§ **WHAT THE TASK REQUIRES**:
The word "gmap" marks the lines to keep; find each one in the data and copy it.

§

(* ===== verification/SysVMsg.v ===== *)
(** * What the message queue library expects of the operating system

    src/posix1b/mqueue.c is written against System V message queues (msgget,
    msgsnd, msgrcv, msgctl). They are an interface like the semaphore sets of
    SysVSem: [MsgKernel] lists the calls, [MsgKernelLaws] their documented
    behaviour through a view of the kernel's queues. *)

From stdpp Require Import base tactics numbers list gmap strings fin_maps.
From S2P Require Import Prelude SysVSem.

Open Scope Z_scope.

(** A message: its type and its bytes. *)
Notation msg := (Z * list Z)%type.

(** The queues by identifier, each in order of arrival, and the keys. *)
Record msgview : Type := MsgView { queues : gmap Z (list msg); mkeys : gmap Z Z }.

Class MsgKernel (K : Type) : Type := {
  msg_view : K → msgview;
  msgmax : Z;
  msgmnb : Z;
  msgget : Z → Z → M K Z;
  msgsnd : Z → msg → Z → M K unit;
  msgrcv : Z → Z → Z → Z → M K msg;
  msgctl_STAT : Z → M K Z;
  msgctl_RMID : Z → M K unit }.

Definition msg_len (m : msg) : Z := Z.of_nat (length m.2).
Definition bytes_of (l : list msg) : Z := foldr (λ m n, msg_len m + n) 0 l.

Definition with_queue (id : Z) (l : list msg) (v : msgview) : msgview :=
  MsgView (<[id := l]> (queues v)) (mkeys v).

Definition msgsnd_spec (mx mnb : Z) (v : msgview) (id : Z) (m : msg) (flags : Z)
    : out unit * msgview :=
  match queues v !! id with
  | None => (Fail EINVAL, v)
  | Some l =>
      if (m.1 <? 1) || (mx <? msg_len m) then (Fail EINVAL, v)
      else if (mnb <? bytes_of l + msg_len m) || (mnb <? Z.of_nat (length l) + 1) then
        (if has flags IPC_NOWAIT then Fail EAGAIN else Sleep, v)
      else (Val tt, with_queue id (l ++ [m]) v)
  end.

(** The first message that satisfies [p], and the queue without it. *)
Fixpoint take_first (p : msg → bool) (l : list msg) : option (msg * list msg) :=
  match l with
  | [] => None
  | m :: l' => if p m then Some (m, l')
               else match take_first p l' with
                    | Some (x, l'') => Some (x, m :: l'')
                    | None => None
                    end
  end.

(** The lowest type on the queue that is at most [b], if there is one. *)
Definition lowest_type (b : Z) (l : list msg) : option Z :=
  foldr (λ m acc, if m.1 <=? b then
                    match acc with
                    | Some t => Some (Z.min (m.1) t)
                    | None => Some (m.1)
                    end
                  else acc) None l.

(** The message that [msgrcv] selects for the type argument [typ]. *)
Definition select (typ : Z) (l : list msg) : option (msg * list msg) :=
  if typ =? 0 then take_first (λ _, true) l
  else if 0 <? typ then take_first (λ m, m.1 =? typ) l
  else match lowest_type (- typ) l with
       | Some t => take_first (λ m, m.1 =? t) l
       | None => None
       end.

Definition msgrcv_spec (v : msgview) (id len typ flags : Z) : out msg * msgview :=
  match queues v !! id with
  | None => (Fail EINVAL, v)
  | Some l =>
      match select typ l with
      | None => (if has flags IPC_NOWAIT then Fail ENOMSG else Sleep, v)
      | Some (m, l') =>
          if len <? msg_len m then (Fail E2BIG, v) else (Val m, with_queue id l' v)
      end
  end.

Definition msgget_spec (v : msgview) (key flags : Z) (r : out Z) (v' : msgview) : Prop :=
  let new := (r = Fail ENOSPC ∧ v' = v) ∨
    ∃ id, r = Val id ∧ 0 ≤ id ∧ queues v !! id = None ∧
      v' = MsgView (<[id := []]> (queues v))
             (if key =? IPC_PRIVATE then mkeys v else <[key := id]> (mkeys v)) in
  if key =? IPC_PRIVATE then new
  else match mkeys v !! key with
       | Some id =>
           r = (if has flags IPC_CREAT && has flags IPC_EXCL then Fail EEXIST
                else Val id) ∧ v' = v
       | None => if has flags IPC_CREAT then new else r = Fail ENOENT ∧ v' = v
       end.

Definition msg_rmid_spec (v : msgview) (id : Z) : out unit * msgview :=
  match queues v !! id with
  | None => (Fail EINVAL, v)
  | Some _ => (Val tt, MsgView (delete id (queues v)) (filter (λ kv, kv.2 ≠ id) (mkeys v)))
  end.

Definition stat_spec (v : msgview) (id : Z) : out Z :=
  match queues v !! id with None => Fail EINVAL | Some l => Val (Z.of_nat (length l)) end.

Class MsgKernelLaws (K : Type) `{FileSys K} `{MsgKernel K} : Type := {
  msgget_law : ∀ k key flags,
    msgget_spec (msg_view k) key flags (msgget key flags k).1
      (msg_view (msgget key flags k).2);
  msgsnd_law : ∀ k id m flags,
    ((msgsnd id m flags k).1, msg_view (msgsnd id m flags k).2)
    = msgsnd_spec msgmax msgmnb (msg_view k) id m flags;
  msgrcv_law : ∀ k id len typ flags,
    ((msgrcv id len typ flags k).1, msg_view (msgrcv id len typ flags k).2)
    = msgrcv_spec (msg_view k) id len typ flags;
  stat_law : ∀ k id, msgctl_STAT id k = (stat_spec (msg_view k) id, k);
  msg_rmid_law : ∀ k id,
    ((msgctl_RMID id k).1, msg_view (msgctl_RMID id k).2) = msg_rmid_spec (msg_view k) id;
  (* files and message queues do not interfere *)
  msg_open_frame : ∀ k name flags mode, msg_view (open name flags mode k).2 = msg_view k;
  msg_unlink_frame : ∀ k name, msg_view (unlink name k).2 = msg_view k;
  msgget_frame : ∀ k key flags, fs_names (msgget key flags k).2 = fs_names k;
  msgsnd_frame : ∀ k id m flags, fs_names (msgsnd id m flags k).2 = fs_names k;
  msgrcv_frame : ∀ k id len typ flags, fs_names (msgrcv id len typ flags k).2 = fs_names k;
  msg_rmid_frame : ∀ k id, fs_names (msgctl_RMID id k).2 = fs_names k }.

§

§ **WRITTEN RESPONSE**:
From stdpp Require Import base tactics numbers list gmap strings fin_maps.
Record msgview : Type := MsgView { queues : gmap Z (list msg); mkeys : gmap Z Z }.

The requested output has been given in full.